In prima assoluta il Requiem di Silvia Colasanti per le vittime del terremoto del 2016

Recensione
classica
Col Don Giovanni il Festival di Spoleto ha inaugurato la sua sessantesima edizione e concluso la trilogia Mozart-Da Ponte, iniziata nel 2015. La regia di Giorgio Ferrara è sembrata prudente e rispettosa, quindi senza arbitrii e senza errori, ma anche anonima e povera di idee, cosa veramente paradossale in un'opera come il Don Giovanni, che sollecita un uomo di teatro come poche altre. Intendiamoci, in tre ore di spettacolo è praticamente inevitabile che alcune idee ci siano. Eccone una: quando Donna Anna in "Era già alquanto avanzata la notte" racconta a Don Ottavio la notte in cui Don Giovanni tentò di violentarla e uccise il padre, quei fatti si ripetono effettivamente sul palcoscenico, perchè nella sua mente si sono impressi con tale forza che è come se ella li vivesse ancora come la prima volta. Bene. Ma il più delle volte sono idee piccole che non incidono molto, sia quando sono giuste sia quando sono sbagliate o superflue. Don Giovanni uccide il Commendatore con un colpo di pistola invece che con la spada. Un omino in abiti ottocenteschi attraversa più volte il palcoscenico: si deve pensare che sia Soren Kierkegaard, poiché alcune sue frasi su di Don Giovanni sono state proiettate sul sipario durante l'ouverture. Non è in questo modo che si rende giustizia alla ricchezza drammaturgica di uno dei massimi capolavori del teatro di tutti i tempi. In sostanza questa regia si limita a raccontare l'ultima giornata di Don Giovanni, tra le belle scene neoclassiche con citazioni palladiane di Dante Ferretti e Francesca Lo Schiavo e con gli eleganti costumi di Maurizio Galante.
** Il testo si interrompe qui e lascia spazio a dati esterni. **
(* ===== verification/Wallet.v ===== *)
(** * The wallet (pkg/client/transactions.go, staking.go, domain.go, sponsored.go,
    client.go, wallet.go)

    What a wallet signs for each of its operations, what it keeps, and the file it
    is saved to.  A client is the system pod it names, its way to submit a raw
    transaction and its reads; JSON is outside, a wallet file is its record. *)

From S2P Require Import Prelude Types Ingress Tracker Fees Builders LightClient.

(** ** State *)

Record CoinInfo := mkCoinInfo { ci_ID : Hash; ci_Version : Z; ci_Balance : Z }.

Record ObjectInfo := mkObjectInfo { oi_ID : Hash; oi_Version : Z; oi_Owner : Hash; oi_Replication : Z; oi_Content : bytes }.

Record Wallet := mkWallet {
  w_privKey : bytes;
  w_coins : gmap Hash CoinInfo;
  w_objects : gset Hash;
  w_checkpoint : option Checkpoint;
}.

Record Client := mkClient {
  cl_systemPod : Hash;
  cl_submit : Transaction -> bool;
  cl_getObject : Hash -> option Object;
}.

Inductive walletError := errNotTracked | errSubmit | errGetObject | errNoSources | errForeignBLSKey | errShortCoin.

(** [parseObject] and [Client.GetObject]. *)
Definition parseObject (o : Object) : ObjectInfo :=
  mkObjectInfo (toHash (obj_id o)) (obj_version o) (toHash (obj_owner o)) (obj_replication o) (obj_content o).

Definition clientGetObject (c : Client) (id : Hash) : walletError + ObjectInfo :=
  match cl_getObject c id with Some o => inr (parseObject o) | None => inl errGetObject end.

(** ** Arguments *)

Definition encodeSplitArgs (amount : Z) (newOwner : Hash) : bytes := le_enc 8 amount ++ newOwner.
Definition encodeSetObjectArgs (objectID : Hash) (content : bytes) : bytes := objectID ++ le_enc 4 (u32 (Z.of_nat (length content))) ++ content.
Definition encodeStakeArgs (amount : Z) : bytes := le_enc 8 amount.
Definition encodeCreateObjectArgs (owner : Hash) (replication : Z) (metadata : bytes) : bytes :=
  owner ++ le_enc 2 replication ++ le_enc 4 (u32 (Z.of_nat (length metadata))) ++ metadata.
Definition encodeDelegateArgs (validator : Hash) (amount : Z) : bytes := validator ++ le_enc 8 amount.
Definition encodeUndelegateArgs (validator : Hash) : bytes := validator.

Definition clientMaxGas : Z := 1000.
Definition reparentOpKind : Z := 0.
Definition deleteOpKind : Z := 1.
Definition domainRegisterOpKind : Z := 2.
Definition domainRenewOpKind : Z := 3.
Definition domainUpdateOpKind : Z := 4.
Definition domainTransferOpKind : Z := 5.
Definition domainDeleteOpKind : Z := 6.
(** What an operation takes for granted: tracked coins, objects the node serves, a
    BLS key of the wallet's own; identifiers of the right length and no repetition. *)
Definition actionOk (w : Wallet) (c : Client) (a : Action) : Prop :=
  match a with
  | ASplit coin _ _ | ATransfer coin _ => named coin /\ is_Some (w_coins w !! coin)
  | ACreateObject _ _ gas => length gas = 32%nat
  | ATransferObject object _ gas | AReparent object _ gas | ADeleteObject object gas | ASetObject object _ gas =>
      named object /\ length gas = 32%nat /\ is_Some (cl_getObject c object)
  | ABond coin _ _ | AUnbond coin _ _ | ADelegate coin _ _ _ | AUndelegate coin _ _ => named coin
  | AMerge dest _ sources =>
      sources <> [] /\ Forall named (dest :: map ci_ID sources) /\ NoDup (dest :: map ci_ID sources) /\ (length sources < maxObjectRefs)%nat
  | ARegister _ blsPubkey _ => blsPubkey = [] \/ blsDerived B (w_privKey w) = Some blsPubkey
  | ADeregister => True
  | ADomainRegister _ _ _ gas | ADomainRenew _ _ gas | ADomainTransfer _ _ gas | ADomainUpdate _ _ gas | ADomainDelete _ gas => length gas = 32%nat
  | ASponsored _ op gas _ => callOk (so_Pod op) (so_FuncName op) gas (so_MutableRefs op) (so_ReadRefs op) (so_Operations op) (so_CreatedReps op)
  end.

(** What the node should be asked for: the function with its arguments, or the
    declared operations. *)
Definition asksFor (w : Wallet) (tx : Transaction) (a : Action) : Prop :=
  let calls fn args := tx_FunctionName tx = str fn /\ tx_Args tx = args /\ tx_Operations tx = [] in
  let declares op := tx_FunctionName tx = [] /\ tx_Args tx = [] /\ tx_Operations tx = [op] in
  match a with
  | ASplit _ amount recipient => calls "split" (encodeSplitArgs amount recipient)
  | ATransfer coin recipient => declares (mkDeclaredOp reparentOpKind coin keyRootKind recipient [] 0)
  | ACreateObject replication metadata _ => calls "create_object" (encodeCreateObjectArgs (Pubkey K w) replication metadata)
  | ATransferObject object recipient _ => declares (mkDeclaredOp reparentOpKind object keyRootKind recipient [] 0)
  | AReparent object parent _ => declares (mkDeclaredOp reparentOpKind object objectParentKind parent [] 0)
  | ADeleteObject object _ => declares (mkDeclaredOp deleteOpKind object 0 [] [] 0)
  | ASetObject object content _ => calls "set_object" (encodeSetObjectArgs object content)
  | ABond _ _ amount => calls "bond" (encodeStakeArgs amount)
  | AUnbond _ _ amount => calls "unbond" (encodeStakeArgs amount)
  | ADelegate _ _ validator amount => calls "delegate" (encodeDelegateArgs validator amount)
  | AUndelegate _ _ validator => calls "undelegate" (encodeUndelegateArgs validator)
  | AMerge dest _ sources => calls "merge" [] /\ map ref_id (tx_MutableRefs tx) = dest :: map ci_ID sources
  | ARegister quicAddr blsPubkey rewardCoin => exists pop, proveBLSKey K B w blsPubkey = inr pop /\ calls "register_validator" (EncodeRegisterValidatorArgs quicAddr blsPubkey pop rewardCoin)
  | ADeregister => calls "deregister_validator" []
  | ADomainRegister name object term _ => declares (mkDeclaredOp domainRegisterOpKind object 0 [] name term)
  | ADomainRenew name term _ => declares (mkDeclaredOp domainRenewOpKind [] 0 [] name term)
  | ADomainTransfer name owner _ => declares (mkDeclaredOp domainTransferOpKind [] 0 owner name 0)
  | ADomainUpdate name object _ => declares (mkDeclaredOp domainUpdateOpKind object 0 [] name 0)
  | ADomainDelete name _ => declares (mkDeclaredOp domainDeleteOpKind [] 0 [] name 0)
  | ASponsored _ op _ validUntil =>
      tx_FunctionName tx = so_FuncName op /\ tx_Args tx = so_Args op /\ tx_Operations tx = so_Operations op /\
      tx_FeePayer tx = ed25519Public K (w_privKey w) /\ tx_ValidUntil tx = validUntil
  end.
(** ** The whole transaction *)

(** Two sets with the same keys in the same order and the same BLS keys. *)
Definition sameCommittee vs vs' : Prop :=
  Validators vs = Validators vs' /\ forall h, BLSPubkey <$> Validators.Get vs h = BLSPubkey <$> Validators.Get vs' h.

Lemma sameCommittee_holders vs vs' id rep : sameCommittee vs vs' -> ComputeHolders X vs id rep = ComputeHolders X vs' id rep.
Proof using Type. intros [Hv _]. unfold ComputeHolders. by rewrite Hv. Qed.

Lemma sameCommittee_keys vs vs' holders bitmap : sameCommittee vs vs' -> extractSignerBLSKeys bitmap holders vs = extractSignerBLSKeys bitmap holders vs'.
Proof using Type.
  intros [_ Hk]. assert (E : forall i, signerKey holders vs i = signerKey holders vs' i).
  { intros i. unfold signerKey. destruct (holders !! i) as [h|]; [|done]. cbn [mbind option_bind]. specialize (Hk h).
    destruct (Validators.Get vs h), (Validators.Get vs' h); cbn in Hk; try done. cbn [mbind option_bind]. injection Hk as Ek. by rewrite Ek. }
  unfold extractSignerBLSKeys. induction (ParseSignerBitmap bitmap) as [|i l IH]; [done|]. cbn [omap list_omap]. rewrite E.
  destruct (signerKey holders vs' i); [f_equal|]; exact IH.
Qed.

Lemma findATXObject_at (objects : list Object) i o :
  NoDup (map obj_id objects) -> objects !! i = Some o -> findATXObject objects (obj_id o) = Some o.
Proof using Type.
  revert i. induction objects as [|x objects IH]; intros i Hn Hi; [by rewrite lookup_nil in Hi|]. cbn [findATXObject map] in *. apply NoDup_cons in Hn as [Hx Hn].
  destruct i as [|i]; cbn in Hi; [injection Hi as ->; by rewrite bool_decide_true|]. rewrite bool_decide_false; [by apply (IH i)|].
  intros E. apply Hx. rewrite E. apply list_elem_of_fmap_2. by eapply list_elem_of_lookup_2.
Qed.

Lemma built_verifies d tx results er vs' round :
  Forall (fun res => obj_id (ar_ObjectData res) = ar_ObjectID res /\ proven (dm_validators d) res) results ->
  NoDup (map ar_ObjectID results) -> Forall (fun res => length (ar_ObjectID res) = 32%nat) results ->
  resolveHolders er (dm_epoch d) round = inr vs' -> sameCommittee (dm_validators d) vs' ->
  Verify X blst er (BuildATX d tx results) round = None.
Proof using Type.
  intros Hf Hn Hl Hr Hs. unfold Verify. rewrite VerifyBatch_verdicts. cbn [map lookup list_lookup default from_option]. apply verdictOne_accept.
  exists vs'. split; [done|]. intros i proof Hp. cbn [BuildATX atx_Proofs] in Hp. rewrite list_lookup_fmap in Hp.
  destruct (results !! i) as [res|] eqn:Er; [|done]. injection Hp as <-. rewrite Forall_lookup in Hf, Hl. destruct (Hf i res Er) as [Ho Hp]. specialize (Hl i res Er).
  assert (Hfind : findATXObject (atx_Objects (BuildATX d tx results)) (ar_ObjectID res) = Some (rebuildObject (ar_ObjectData res))).
  { rewrite <- Ho. change (obj_id (ar_ObjectData res)) with (obj_id (rebuildObject (ar_ObjectData res))). apply (findATXObject_at _ i); [|cbn [BuildATX atx_Objects]; by rewrite list_lookup_fmap, Er]. cbn [BuildATX atx_Objects]. rewrite map_map.
    rewrite (map_ext_in _ ar_ObjectID); [done|]. intros r Hin. apply list_elem_of_In, list_elem_of_lookup in Hin as [j Hj]. by apply (Hf j r Hj). }
  unfold prepareSingleProof. cbn [buildProof qp_object_id qp_signer_bitmap qp_bls_signature]. rewrite Hfind.
  cbn [rebuildObject obj_content obj_version obj_owner obj_replication]. cbv zeta.
  assert (Et : toHash (ar_ObjectID res) = ar_ObjectID res) by (unfold toHash; rewrite take_app_le, take_ge by lia; done).
  rewrite Et, <- (sameCommittee_holders (dm_validators d) vs') by done. rewrite <- (sameCommittee_keys (dm_validators d) vs') by done.
  destruct Hp as (H0 & Hq & Hv). destruct (Nat.eqb_spec (length (extractSignerBLSKeys (ar_Bitmap res) (ComputeHolders X (dm_validators d) (ar_ObjectID res)
    (obj_replication (ar_ObjectData res))) (dm_validators d))) 0); [lia|].
  destruct (Nat.ltb_spec (length (extractSignerBLSKeys (ar_Bitmap res) (ComputeHolders X (dm_validators d) (ar_ObjectID res)
    (obj_replication (ar_ObjectData res))) (dm_validators d))) (QuorumSize (length (ComputeHolders X (dm_validators d) (ar_ObjectID res) (obj_replication (ar_ObjectData res)))))); [lia|].
  eexists. split; [done|]. exact Hv.
Qed.
Definition holdsObjectLocally (id : Hash) (o : Object) : bool :=
  if obj_replication o =? 0 then true else match isHolder with None => false | Some f => f id (obj_replication o) end.

Definition objectFetchProbeHolders : Z := 10.

Definition buildHolderObjectRequest (id : Hash) : GetObjectRequest := mkGetObject id true.

(** [fetchObjectFromHolder]: [ask] is [requestObjectFrom], over the mesh. *)
Fixpoint fetchObjectFromHolder (own : Hash) (ask : Hash -> bytes -> option Object) (holders : list Hash) (request : bytes) : option Object :=
  match holders with
  | [] => None
  | holder :: holders =>
      if bool_decide (holder = own) then fetchObjectFromHolder own ask holders request
      else match ask holder request with Some o => Some o | None => fetchObjectFromHolder own ask holders request end
  end.

(** [handleGetObject]; [holders] is the rendezvous, absent until wired. *)
Definition handleGetObject (own : Hash) (ask : Hash -> bytes -> option Object) (holders : option (Hash -> Z -> list Hash)) (data : bytes) : option bytes :=
  req ← DecodeGetObject data;
  let o := local (go_ObjectID req) in
  Some (if go_LocalOnly req then encodeObjectResp o
        else match o with
        | Some obj => if holdsObjectLocally (go_ObjectID req) obj then encodeObjectResp o
                      else encodeObjectResp (f ← holders; fetchObjectFromHolder own ask (f (go_ObjectID req) objectFetchProbeHolders)
                                               (EncodeGetObject (buildHolderObjectRequest (go_ObjectID req))))
        | None => encodeObjectResp (f ← holders; fetchObjectFromHolder own ask (f (go_ObjectID req) objectFetchProbeHolders)
                                      (EncodeGetObject (buildHolderObjectRequest (go_ObjectID req))))
        end).

End Reads.

Section Served.
Context {M : Type} `{Pebble M}.
Implicit Types d : DAG M.

(** [Epoch] reads the published counter. *)
Definition Epoch d : Z := currentEpoch (d_epochs d).

(** [handleGetValidators]: the two reads take no lock, [atHolders] and [atEpoch] are
    the moments of each. *)
Definition handleGetValidators (atHolders atEpoch : DAG M) : bytes :=
  EncodeGetValidatorsResp (mkValidatorsResp (Epoch atEpoch)
    (map (fun info => mkValidatorEntry (Pubkey info) (BLSPubkey info) (QUICAddr info)) (All (Wiring.EpochHolders atHolders)))).

Definition handleStatus (n : Node M) (c : Config) (systemPod : Hash) (totalTx tpsMilli peers : Z) : bytes :=
  let d := n_dag n in
  EncodeStatusResp (mkStatus (n_round n) (epochLength c) (Epoch d) (n_lastCommitted n) (u32 (Len (l_validators (d_ledger d))))
    (u32 (Len (Wiring.EpochHolders d))) systemPod totalTx (u32 tpsMilli) (u32 peers) (strictStartRound (d_regime d)) (strictLatched (d_regime d))).

End Served.

Definition handleGetTxStatus (x : txStatusIndex) (data : bytes) : option bytes :=
  hash ← DecodeGetTxStatus data; let '(state, reason) := getTxStatus x hash in Some (EncodeGetTxStatusResp state reason).

(** ** Vertices for peers (vertexfetch.go) *)

Definition vertexRangeChunk : Z := 256.

Section Vertices_.
Context (fb : FlatBuffers).

Definition vertexHashIs (data : bytes) (want : Hash) : bool :=
  if Nat.ltb (length data) 4 then false
  else match fb_vertex fb data with None => false | Some v => bool_decide (hash32 (v_Hash v) = Some want) end.

Definition handleGetVertex (s : store) (data : bytes) : option bytes :=
  hash ← DecodeGetVertex data;
  Some (encodeFound MsgTagGetVertexResp (match get s hash with None => mkFound false [] | Some v => mkFound true (fb_encodeVertex fb v) end)).

(** The loop of [rawRange] as it runs: the round is a [uint64] that wraps. [None] is
    the fuel run out. *)
Fixpoint rawRangeLoop (fuel : nat) (s : store) (round to limit : Z) (out : list Vertex) : option (list Vertex) :=
  match fuel with
  | O => None
  | S fuel =>
      if negb (round <=? to) then Some out
      else
        let out := out ++ omap (get s) (getByRound s round) in
        if limit <=? Z.of_nat (length out) then Some (take (Z.to_nat limit) out) else rawRangeLoop fuel s (round +w 1) to limit out
  end.

Definition handleGetVertexRange (fuel : nat) (s : store) (data : bytes) : option (option bytes) :=
  match DecodeGetVertexRange data with
  | None => Some None
  | Some (from, to) =>
      if to <? from then Some (Some (EncodeGetVertexRangeResp []))
      else vs ← rawRangeLoop fuel s from to vertexRangeChunk []; Some (Some (EncodeGetVertexRangeResp (map (fb_encodeVertex fb) vs)))
  end.

End Vertices_.

(** ** The node

    What its handlers use of [Node]: the DAG with its store, the status index and the
    faucet's next version. *)

Record Server (M : Type) := mkServer {
  sv_node : Node M;
  sv_txIndex : txStatusIndex;
  sv_faucetNextVersion : Z;
}.

Arguments mkServer {M}. Arguments sv_node {M}. Arguments sv_txIndex {M}. Arguments sv_faucetNextVersion {M}.

(** What a handler sends to the mesh. *)
Inductive outgoing := Broadcast (data : bytes) | Gossip (data : bytes) (fanout : Z) | Produced (v : Vertex).

Section Node_.
Context {M : Type} `{Pebble M} (E : Env M) (c : Config) (k : NodeConfig) (bodyBytes : BodyEncoder) (fb : FlatBuffers) (K : Keys).
Implicit Type sv : Server M.

Definition objectOf sv (id : Hash) : option Object := getBody (d_ledger (n_dag (sv_node sv))) id.
Definition domainOf sv (name : bytes) : option Hash :=
  resolveName (Epoch (n_dag (sv_node sv))) (d_ledger (n_dag (sv_node sv))) name.

(** [SubmitTx] of the node's own DAG with the bytes of an attested transaction. *)
Definition submitBytes sv (now : Z) (body : bytes) : option (Server M * list outgoing) :=
  atx ← fb_atx fb body;
  r ← SubmitTx E c k bodyBytes (sv_node sv) now atx;
  Some (mkServer (fst r) (sv_txIndex sv) (sv_faucetNextVersion sv), map Produced (snd r)).

(** The text of an error is its class here. *)
Definition submitErr (msg : bytes) : bytes := EncodeSubmitTxResp (mkSubmitResp [] msg).

(** [handleSubmitTx]: the server, the answer ([None] is the error) and what is sent. *)
Definition handleSubmitTx sv (now : Z) (data : bytes) : option (Server M * option bytes * list outgoing) :=
  match DecodeSubmitTx data with
  | None => Some (sv, None, [])
  | Some body =>
      match ingestSubmission (crypto E) fb (objectOf sv) (domainOf sv) body with
      | inl _ => Some (sv, Some (submitErr (str "rejected")), [])
      | inr (atx, hash) =>
          let sv := mkServer (sv_node sv) (markPending (sv_txIndex sv) (toHash hash) (n_round (sv_node sv))) (sv_faucetNextVersion sv) in
          r ← submitBytes sv now atx;
          Some (fst r, Some (EncodeSubmitTxResp (mkSubmitResp hash [])), snd r ++ [Broadcast (EncodeGossipTx atx)])
      end
  end.

(** ** Gossip (handlers.go) *)

Definition ingestGossipedTx sv (now : Z) (body tagged : bytes) : option (Server M * list outgoing) :=
  match innerTx fb body with
  | inl _ => Some (sv, [])
  | inr _ => r ← submitBytes sv now body; Some (fst r, snd r ++ [Gossip tagged 10])
  end.

(** [handleVertexMessage]: the log line reads the table and takes eight bytes of the
    producer, which panics when its slice has less room than that. *)
Definition handleVertexMessage sv (now : Z) (data : bytes) : option (Server M * list outgoing) :=
  v ← fb_vertex fb data;
  if Nat.ltb (fb_producerCap fb data) 8 then None
  else
    match AddVertex E c k bodyBytes (sv_node sv) now v with
    | None => None
    | Some (node, relay) => Some (mkServer node (sv_txIndex sv) (sv_faucetNextVersion sv), if relay then [Gossip data 10] else [])
    end.

Definition handleGossipMessage sv (now : Z) (data : bytes) : option (Server M * list outgoing) :=
  match DecodeGossipTx data with
  | Some body => ingestGossipedTx sv now body data
  | None => handleVertexMessage sv now data
  end.

(** ** The faucet *)

Definition GenesisCoinID (owner : Hash) : Hash := blake3 (crypto E) (str "bluepods/genesis/coin/v1" ++ owner).

Definition pickReserveVersion sv (committedVersion : Z) : Z * Server M :=
  let chosen := if committedVersion <? sv_faucetNextVersion sv then sv_faucetNextVersion sv else committedVersion in
  (chosen, mkServer (sv_node sv) (sv_txIndex sv) (chosen +w 1)).

Definition reserveCoinVersion sv (reserveCoinID : Hash) : Z := match objectOf sv reserveCoinID with None => 0 | Some o => obj_version o end.

Definition buildFaucetTx (privKey : bytes) (pod : Hash) sv (req : FaucetRequest) : AttestedTransaction * Server M :=
  let reserveCoinID := GenesisCoinID (toHash (ed25519Public K privKey)) in
  let '(version, sv) := pickReserveVersion sv (reserveCoinVersion sv reserveCoinID) in
  (BuildSplitTx (crypto E) K privKey pod reserveCoinID version (fq_Pubkey req) (fq_Amount req), sv).

Definition faucetTxHash (atx : AttestedTransaction) : option bytes :=
  tx ← atx_Transaction atx; if Nat.eqb (length (tx_Hash tx)) 32 then Some (tx_Hash tx) else None.

Definition firstCreatedObjectID (txHash : bytes) : Hash := blake3 (crypto E) (toHash txHash ++ le_enc 4 0).

Definition handleFaucet (privKey : bytes) (pod : Hash) sv (now : Z) (data : bytes) : option (Server M * option bytes * list outgoing) :=
  match DecodeFaucet data with
  | None => Some (sv, None, [])
  | Some req =>
      if fq_Amount req =? 0 then Some (sv, Some (EncodeFaucetResp (mkFaucetResp [] [] (str "amount must be > 0"))), [])
      else
        let '(atx, sv) := buildFaucetTx privKey pod sv req in
        match faucetTxHash atx with
        | None => Some (sv, Some (EncodeFaucetResp (mkFaucetResp [] [] (str "failed to build faucet tx"))), [])
        | Some txHash =>
            let sv := mkServer (sv_node sv) (markPending (sv_txIndex sv) (toHash txHash) (n_round (sv_node sv))) (sv_faucetNextVersion sv) in
            r ← submitBytes sv now (fb_encodeATX fb atx);
            Some (fst r, Some (EncodeFaucetResp (mkFaucetResp txHash (firstCreatedObjectID txHash) [])), snd r ++ [Broadcast (EncodeGossipTx (fb_encodeATX fb atx))])
        end
  end.

End Node_.

(** ** Fetching missing vertices (cmd/node/vertexfetch.go)

    The requests a stalled cursor starts, one per hash and one per span, each in a
    goroutine of its own, and what a request makes of the answers of its peers. *)



(** *** The fetcher *)

Record meshVertexFetcher := mkFetcher { vf_inFlight : gset Hash; vf_inFlightRanges : gset (Z * Z) }.

Definition newVertexFetcher : meshVertexFetcher := mkFetcher ∅ ∅.

Definition begin (f : meshVertexFetcher) (h : Hash) : meshVertexFetcher * bool :=
  if bool_decide (h ∈ vf_inFlight f) then (f, false) else (mkFetcher ({[h]} ∪ vf_inFlight f) (vf_inFlightRanges f), true).
Definition finish (f : meshVertexFetcher) (h : Hash) : meshVertexFetcher := mkFetcher (vf_inFlight f ∖ {[h]}) (vf_inFlightRanges f).

(** The hashes that get a goroutine. *)
Fixpoint FetchVertices (f : meshVertexFetcher) (hashes : list Hash) : meshVertexFetcher * list Hash :=
  match hashes with
  | [] => (f, [])
  | h :: hashes =>
      let '(f, started) := begin f h in
      let '(f, rest) := FetchVertices f hashes in
      (f, if started then h :: rest else rest)
  end.

Definition beginRange (f : meshVertexFetcher) (from to : Z) : meshVertexFetcher * bool :=
  if bool_decide ((from, to) ∈ vf_inFlightRanges f) then (f, false) else (mkFetcher (vf_inFlight f) ({[(from, to)]} ∪ vf_inFlightRanges f), true).
Definition finishRange (f : meshVertexFetcher) (from to : Z) : meshVertexFetcher := mkFetcher (vf_inFlight f) (vf_inFlightRanges f ∖ {[(from, to)]}).

Definition FetchRange (f : meshVertexFetcher) (from to : Z) : meshVertexFetcher * bool := beginRange f from to.

(** *** One request *)

Section Requests.
Context (fb : FlatBuffers).

(** The vertex an answer carries; [None] for no answer, a refusal or another vertex. *)
Definition requestVertexFrom (answer : option bytes) (want : Hash) : option bytes :=
  respBytes ← answer;
  resp ← DecodeGetVertexResp respBytes;
  if negb (fr_Found resp) then None
  else if negb (vertexHashIs fb (fr_Data resp) want) then None
  else Some (fr_Data resp).

(** [fetchOne] over the answers of the peers, in the order they are asked: what it
    gives to [AddVertex]. *)
Fixpoint fetchOne (answers : list (option bytes)) (h : Hash) : option bytes :=
  match answers with
  | [] => None
  | a :: answers => match requestVertexFrom a h with None => fetchOne answers h | Some data => Some data end
  end.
Succede qualcosa di simile - ed è più grave - con la direzione di James Conlon, che inizia con un'ouverture promettente, corrusca e violenta, presa a un tempo più lento del consueto, in cui si fa sentire ancora più incombente l'ombra di una minacciosa forza metafisica. Ma i tempi continuano ad essere molto lenti per tutta l'opera opera, quindi tutto si appiattisce e perde vitalità, sia sul versante tragico che su quello comico. Si ha l'impressione che Conlon, nonostante la sua prestigiosa carriera anche in campo operistico, sia soprattutto un direttore sinfonico, perché l'orchestra non dialoga mai con i cantanti, mentre in Mozart voci e strumenti sono sempre complici: basti pensare all'aria del catalogo. Potrebbe spiegarsi così perché Andrea Concetti, che con altri direttori e altri registi è stato uno straordinario Leporello, sembri l'ombra di se stesso. Non si sa se concedere la stessa attenuante anche al protagonista Dimitris Tiliakos, perché non lo si era mai ascoltato prima, anche se bisogna credere che debba esserci un motivo se ha calcato i palcoscenici di alcuni dei più importanti teatri del mondo: canta correttamente, ma con lo stesso spirito di chi, costretto a seguire una dieta ferrea, legga il menu di un ristorante, con fastidio più che con disinteresse. Antonio Di Matteo s'impone con voce possente come Commendatore, gli altri, tutti giovani, cantano discretamente ma abbozzano appena l'interpretazione dei rispettivi personaggi: sono Lucia Cesaroni, Davinia Rodriguez, Arianna Vendittelli e Daniel Giulianini. Invece Brian Michael Moore è chiaramente immaturo per il ruolo di Ottavio.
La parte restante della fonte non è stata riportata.